2) Gesteld dat de onderhavige overeenkomst krachtens voornoemde bepaling
niet binnen de werkingssfeer van de richtlijn valt, en gelet op het feit dat
het een overeenkomst inzake de verkrijging van een recht van deeltijds
gebruik betreft, kan dan het feit dat de overeenkomst niet alleen betrekking
heeft op een onroerend goed, maar ook bepalingen bevat inzake een aantal
dienstverrichtingen alsmede andere verbintenissen in eigenlijke zin
(clausule 3), waarvan de waarde hoger is dan die van het onroerend goed
(de waarde van het onroerend goed is namelijk 285 000 PTA en de totale
waarde van de overeenkomst 1 090 000 PTA), tot gevolg hebben dat de
overeenkomst wél onder de richtlijn valt?
3) Valt het toeristisch appartementencomplex waarop de deeltijdse
gebruiksrechten betrekking hebben en dat gelegen is te Denia, alwaar de
consument is uitgenodigd, binnen de werkingssfeer van artikel 1, lid 1,
eerste streepje, van voornoemde richtlijn, gelet op het feit dat de
vennootschap Travel Vac SL gevestigd is te Valencia, calle Profesor Beltrán
Báguena 5?
4) Is het recht van afstand dat de consument in artikel 5, lid 1, van de richtlijn
wordt toegekend, gebaseerd op een vermoeden van beïnvloeding of
manipulatie van de wil van de koper-consument door de in artikel 1 van de
richtlijn bedoelde omstandigheden? Zo ja, wat is dan het verband tussen
deze rechtvaardiging van het door de richtlijn beschermde recht van afstand
en het algemene bedrog van de verkoper, die zich bedient van .bedrieglijke
uitlatingen of kunstgrepen van een van de partijen, waardoor de andere
partij wordt bewogen tot het sluiten van een overeenkomst die hij anders
niet zou hebben gesloten (artikel 1269 van het Spaanse burgerlijk
wetboek), en in het algemeen het vereiste van vrije toestemming
(artikelen 1254, 1258, 1261 e.v. van het Spaanse burgerlijk wetboek)?

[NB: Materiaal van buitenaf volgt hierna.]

Lemma defined_in_index_order {A} (l : list (option A)) (g : nat → option A) m :
  (∀ i, array_get l i = g i) →
  (∀ i, (m ≤ i)%nat → g i = None) →
  defined l = omap g (seq 0 m).
Proof.
  intros Hg Hm. rewrite (defined_array_get l []). simpl.
  assert (∀ k, omap (array_get l) (seq 0 k) = omap g (seq 0 k)) as Hext.
  { intros k. induction (seq 0 k) as [|x s IH]; [done|].
    cbn. by rewrite Hg, IH. }
  rewrite Hext.
  destruct (decide (length l ≤ m)%nat) as [Hle|Hgt].
  - replace m with (length l + (m - length l))%nat by lia.
    symmetry. apply omap_seq_extend.
    intros i Hi. rewrite <-Hg. unfold array_get.
    by rewrite lookup_ge_None_2.
  - replace (length l) with (m + (length l - m))%nat by lia.
    by apply omap_seq_extend.
Qed.

Lemma result_at_snoc events ev i :
  result_at (events ++ [ev]) i
  = match event_result ev with
    | Some v => if Nat.eqb (event_index ev) i then Some v else result_at events i
    | None => result_at events i
    end.
Proof. unfold result_at. by rewrite foldl_app. Qed.

Lemma result_at_out_of_range events i :
  (∀ ev, ev ∈ events → event_index ev ≠ i) → result_at events i = None.
Proof.
  induction events as [|ev events IH] using rev_ind; intros Hne; [done|].
  rewrite result_at_snoc.
  assert (result_at events i = None) as ->.
  { apply IH. intros ev' Hev'. apply Hne. apply elem_of_app. by left. }
  destruct (event_result ev); [|done].
  destruct (Nat.eqb_spec (event_index ev) i) as [Heq|]; [|done].
  destruct (Hne ev); [|done]. apply elem_of_app. right. by left.
Qed.

(** The state after any callbacks. *)
Lemma import_run total events :
  let st := foldl (import_step total) (mkImportState [] 0 []) events in
  completed st = length events
  ∧ (∀ i, array_get (results st) i = result_at events i)
  ∧ ((length events < total)%nat → emitted st = [])
  ∧ (length events = total → total ≠ O →
     emitted st = [defined (results st)]).
Proof.
  induction events as [|ev events IH] using rev_ind; simpl.
  - split; [done|]. split; [by intros []|]. split; [done|].
    intros <-. done.
  - rewrite foldl_app. cbn [foldl].
    destruct IH as (Hc & Hr & He & _).
    set (st := foldl (import_step total) (mkImportState [] 0 []) events) in *.
    unfold import_step. cbn [results completed emitted].
    rewrite length_app. cbn [length].
    replace (length events + 1)%nat with (S (length events)) by lia.
    split; [rewrite Hc; lia|]. split; [|split].
    + intros i. rewrite result_at_snoc.
      destruct ev as [index [result|]|index];
        cbn [event_result event_index]; try apply Hr.
      rewrite array_get_set, Hr.
      destruct (decide (i = index)) as [->|Hne].
      * by rewrite Nat.eqb_refl.
      * destruct (Nat.eqb_spec index i); [congruence|done].
    + intros Hlt. rewrite Hc.
      destruct (Nat.eqb_spec (S (length events)) total); [lia|].
      apply He. lia.
    + intros Hlen _. rewrite Hc.
      destruct (Nat.eqb_spec (S (length events)) total); [|lia].
      rewrite He by lia. done.
Qed.
Lemma mark_expired_spec t items : forall acc s,
  (forall kv, In kv (stale_items t items) -> exists c, assigned s (fst kv) c) ->
  exists cs,
    Forall2 (fun kv c => assigned s (fst kv) c) (stale_items t items) cs
    /\ mark_expired t items acc s
       = (Ok (acc ++ map fst (stale_items t items)),
          with_color_avaliable (release cs (_color_avaliable s)) s).
Proof.
  induction items as [|[l u] items IH]; intros acc s Hkeys; simpl.
  - exists []. split; [constructor|].
    rewrite app_nil_r. unfold release. simpl.
    now rewrite with_color_avaliable_id.
  - unfold stale_items in *. simpl in *.
    destruct (Qgt_bool (float_sub t u) TIMEOUT_SEC) eqn:E.
    + destruct (Hkeys (l, u)) as [c Hc]; [now left|]. simpl in Hc.
      unfold assigned in Hc. rewrite Hc.
      destruct (IH (acc ++ [l])
                  (with_color_avaliable (Dict.set c true (_color_avaliable s)) s))
        as [cs [Hcs Hrun]].
      { intros kv Hkv. apply Hkeys. now right. }
      exists (c :: cs). split; [constructor; assumption|].
      rewrite Hrun. simpl. rewrite <- app_assoc. reflexivity.
    + apply IH. exact Hkeys.
Qed.

Lemma delete_expired_spec : forall ex s,
  NoDup ex ->
  (forall l, In l ex ->
     Dict.contains l (_compound_last_used s) = true
     /\ Dict.contains l (_compound_to_color s) = true) ->
  delete_expired ex s
  = (Ok tt,
     with_compound_to_color (remove_all ex (_compound_to_color s))
       (with_compound_last_used (remove_all ex (_compound_last_used s)) s)).
Proof.
  induction ex as [|l ex IH]; intros s Hnd Hin; simpl.
  - destruct s; reflexivity.
  - inversion Hnd as [|? ? Hnotin Hnd']; subst.
    destruct (Hin l) as [Hlu Hcc]; [now left|].
    unfold Dict.del. rewrite Hlu. simpl. rewrite Hcc.
    rewrite IH; [reflexivity|exact Hnd'|].
    intros l' Hl'. simpl.
    assert (l <> l') by (intros ->; tauto).
    rewrite !contains_remove_ne by assumption. apply Hin. now right.
Qed.

Lemma Forall2_In_l {A B : Type} {R : A -> B -> Prop} {l1 l2 x} :
  Forall2 R l1 l2 -> In x l1 -> exists y, In y l2 /\ R x y.
Proof.
  induction 1 as [|a b l1 l2 Hab HF IH]; simpl; [tauto|].
  intros [<-|Hin]; [exists b; auto|].
  destruct (IH Hin) as [y [Hy HR]]. exists y. auto.
Qed.

Lemma Forall2_In_r {A B : Type} {R : A -> B -> Prop} {l1 l2 y} :
  Forall2 R l1 l2 -> In y l2 -> exists x, In x l1 /\ R x y.
Proof.
  induction 1 as [|a b l1 l2 Hab HF IH]; simpl; [tauto|].
  intros [<-|Hin]; [exists a; auto|].
  destruct (IH Hin) as [x [Hx HR]]. exists x. auto.
Qed.

Lemma stale_items_keys t s l :
  NoDup (Dict.keys (_compound_last_used s)) ->
  In l (map fst (stale_items t (_compound_last_used s))) <-> stale t s l = true.
Proof.
  intros Hnd. unfold stale, stale_items. split.
  - intros Hin. apply in_map_iff in Hin. destruct Hin as [[l' u] [Hl Hf]].
    simpl in Hl. subst l'. apply filter_In in Hf. destruct Hf as [Hin Hgt].
    rewrite (In_get _ _ _ Hnd Hin). exact Hgt.
  - destruct (Dict.get l (_compound_last_used s)) as [u|] eqn:E; [|discriminate].
    intros Hgt. apply get_Some_In in E. apply in_map_iff. exists (l, u).
    split; [reflexivity|]. apply filter_In. auto.
Qed.

Lemma filter_filter_andb {A : Type} (f g : A -> bool) (l : list A) :
  filter f (filter g l) = filter (fun x => g x && f x) l.
Proof.
  induction l as [|x l IH]; simpl; [reflexivity|].
  destruct (g x); simpl; [|exact IH]. destruct (f x); now rewrite IH.
Qed.

Lemma remove_all_filter {V : Type} ks : forall d : Dict.t string V,
  remove_all ks d
  = filter (fun kv => if in_dec eq_dec (fst kv) ks then false else true) d.
Proof.
  induction ks as [|k ks IH]; intros d.
  - simpl. induction d as [|kv d IHd]; simpl; [reflexivity|]. now f_equal.
  - unfold remove_all in *. simpl fold_left. rewrite IH. unfold Dict.remove.
    rewrite filter_filter_andb. apply filter_ext. intros [k' v]. simpl.
    destruct (eq_dec k k') as [->|Hn].
    + destruct (string_dec k' k'); [reflexivity|congruence].
    + destruct (string_dec k k'); [congruence|].
      destruct (in_dec eq_dec k' ks); reflexivity.
Qed.

Lemma sweep_ok t s :
  Inv s ->
  exists s1,
    get_compound_to_color_assignments t s = (Ok self_compound_to_color, s1)
    /\ swept t s s1 /\ Inv s1.
Proof.
  intros HI. destruct HI as [Hlu Hcc Hkeys Hlife Hun Hex].
  pose proof (stale_items_keys t s) as Hstale.
  set (items := stale_items t (_compound_last_used s)) in *.
  assert (Hlive : forall l, In l (map fst items) -> exists c, assigned s l c).
  { intros l Hl. apply contains_get. rewrite Hlife. apply contains_true_iff.
    apply in_map_iff in Hl. destruct Hl as [kv [<- Hf]].
    apply filter_In in Hf. destruct Hf as [Hf _]. now apply in_map. }
  destruct (@mark_expired_spec t (_compound_last_used s) [] s) as [cs [Hcs Hrun]].
  { intros kv Hkv. apply Hlive. now apply in_map. }
  fold items in Hcs, Hrun.
  assert (Hincs : forall c, In c cs <-> exists l, stale t s l = true /\ assigned s l c).
  { intros c. split.
    - intros Hc. destruct (Forall2_In_r Hcs Hc) as [kv [Hkv Ha]].
      exists (fst kv). split; [|exact Ha]. apply Hstale; [exact Hlu|].
      now apply in_map.
    - intros [l [Hl Ha]]. apply Hstale in Hl; [|exact Hlu].
      apply in_map_iff in Hl. destruct Hl as [kv [<- Hkv]].
      destruct (Forall2_In_l Hcs Hkv) as [c' [Hc' Ha']].
      unfold assigned in *. congruence. }
  unfold get_compound_to_color_assignments. rewrite Hrun. simpl.
  rewrite delete_expired_spec; simpl.
  2:{ apply NoDup_keys_filter. exact Hlu. }
  2:{ intros l Hl. split.
      - apply contains_true_iff. apply in_map_iff in Hl.
        destruct Hl as [kv [<- Hf]]. apply filter_In in Hf.
        destruct Hf as [Hf _]. now apply in_map.
      - apply contains_get. now apply Hlive. }
  eexists. split; [reflexivity|].
  assert (Hgl : forall (V : Type) (d : Dict.t string V) l,
            Dict.get l (remove_all (map fst items) d)
            = if stale t s l then None else Dict.get l d).
  { intros V d l. rewrite get_remove_all.
    destruct (in_dec eq_dec l (map fst items)) as [Hin|Hout].
    - apply Hstale in Hin; [|exact Hlu]. now rewrite Hin.
    - destruct (stale t s l) eqn:E; [|reflexivity].
      exfalso. apply Hout. now apply Hstale. }
  assert (Hsw : swept t s
            (with_compound_to_color (remove_all (map fst items) (_compound_to_color s))
               (with_compound_last_used
                  (remove_all (map fst items) (_compound_last_used s))
                  (with_color_avaliable (release cs (_color_avaliable s)) s)))).
  { constructor; simpl.
    - reflexivity.
    - intros l. apply Hgl.
    - intros l. apply Hgl.
    - intros c Hc. rewrite get_release.
      destruct (in_dec eq_dec c cs) as [Hin|Hout]; [reflexivity|].
      exfalso. apply Hout. now apply Hincs.
    - intros c Hc. rewrite get_release.
      destruct (in_dec eq_dec c cs) as [Hin|Hout]; [|reflexivity].
      apply Hincs in Hin. destruct Hin as [l [Hl Ha]].
      rewrite (Hc l Ha) in Hl. discriminate.
    - rewrite remove_all_filter. apply filter_ext. intros [l c]. simpl.
      destruct (in_dec eq_dec l (map fst items)) as [Hin|Hout].
      + apply Hstale in Hin; [|exact Hlu]. now rewrite Hin.
      + destruct (stale t s l) eqn:E; [|reflexivity].
        exfalso. apply Hout. now apply Hstale.
    - intros Hnone. assert (Hnil : items = []).
      { apply filter_nil. intros [l u] Hin.
        specialize (Hnone l). unfold stale in Hnone.
        now rewrite (In_get _ _ _ Hlu Hin) in Hnone. }
      assert (Hcsnil : cs = []) by (rewrite Hnil in Hcs; now inversion Hcs).
      rewrite Hnil, Hcsnil. destruct s; reflexivity. }
  split; [exact Hsw|].
  destruct Hsw as [_ Hslu Hscc Hrel Hkept _ _].
  constructor; simpl.
  - now apply NoDup_keys_remove_all.
  - now apply NoDup_keys_remove_all.
  - rewrite keys_release; [exact Hkeys|]. intros c Hc.
    apply Hincs in Hc. destruct Hc as [l [_ Ha]].
    apply contains_true_iff, contains_get. exists false. apply Hun. eauto.
  - intros l. unfold Dict.contains. rewrite !Hgl.
    destruct (stale t s l); [reflexivity|]. apply Hlife.
  - intros c. unfold assigned. simpl. split.
    + intros Hfalse.
      destruct (in_dec eq_dec c cs) as [Hin|Hout].
      * rewrite get_release in Hfalse.
        destruct (in_dec eq_dec c cs); [discriminate|tauto].
      * rewrite get_release in Hfalse.
        destruct (in_dec eq_dec c cs) as [|_]; [tauto|].
        apply Hun in Hfalse. destruct Hfalse as [l Ha]. exists l.
        rewrite Hgl. destruct (stale t s l) eqn:E; [|exact Ha].
        exfalso. apply Hout, Hincs. eauto.
    + intros [l Ha]. rewrite Hgl in Ha.
      destruct (stale t s l) eqn:E; [discriminate|].
      rewrite get_release. destruct (in_dec eq_dec c cs) as [Hin|Hout].
      * apply Hincs in Hin. destruct Hin as [l' [Hl' Ha']].
        assert (l' = l) by (eapply Hex; eauto). subst. congruence.
      * apply Hun. eauto.
  - intros l1 l2 c. unfold assigned. simpl. rewrite !Hgl.
    destruct (stale t s l1), (stale t s l2); try discriminate. apply Hex.
Qed.
(* ================================================================= *)
(** ** scraper.py: [ClutchScraper._deduplicate_companies] *)

Module Dedup.
Import ScrapedData.

(** [company_name.lower().strip()] *)
Definition normalized (company_name : string) : string :=
  Py.strip (Py.lower company_name).

(** The key under which the first loop files a record: [None] for a record the
    loop skips ([if not company_name: continue]). *)
Definition group_key (record : t) : option string :=
  match competitor_name record with
  | Some company_name =>
      if Py.truthy_str company_name then Some (normalized company_name) else None
  | None => None
  end.

(** [company_groups]: a dict, which iterates in the order its keys were inserted. *)
Definition groups : Type := list (string * list t).

(** [if k not in company_groups: company_groups[k] = []] followed by
    [company_groups[k].append(record)]. *)
Fixpoint append_to_group (k : string) (record : t) (g : groups) : groups :=
  match g with
  | [] => [(k, [record])]
  | (k', records) :: g' =>
      if String.eqb k k' then (k', records ++ [record]) :: g'
      else (k', records) :: append_to_group k record g'
  end.

Definition add_record (g : groups) (record : t) : groups :=
  match group_key record with
  | Some k => append_to_group k record g
  | None => g
  end.

Definition company_groups (data : list t) : groups :=
  fold_left add_record data [].

(** [len(r.reviewers) if r.reviewers else 0] *)
Definition reviewer_count (r : t) : nat :=
  match reviewers r with
  | [] => 0
  | rs => List.length rs
  end.

(** [max(records, key=...)] keeps the first of the maximal elements: the
    candidate changes only for a strictly larger key. *)
Fixpoint max_from (best : t) (records : list t) : t :=
  match records with
  | [] => best
  | r :: records' =>
      if (reviewer_count best <? reviewer_count r)%nat then max_from r records'
      else max_from best records'
  end.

5) Moet de in artikel 5, lid 1, van de richtlijn bedoelde kennisgeving
uitdrukkelijk zijn of kan de afstand bestaan in ondubbelzinnige handelingen,
zoals in casu het geval was, daar de consument zich niet binnen de
overeengekomen termijn, dat wil zeggen op 17 september 1996, drie dagen
na de ondertekening van het contract (zie blz. 76 van het dossier), bij de
bank heeft gemeld om de bevestiging te ondertekenen, en hij deze
handelwijze heeft bevestigd door op 17 september 1996 ten kantore van de
verkoper te Valencia uitdrukkelijk te verklaren, dat .alles niet doorging en
de door hem ondertekende stukken hem moesten worden teruggegeven?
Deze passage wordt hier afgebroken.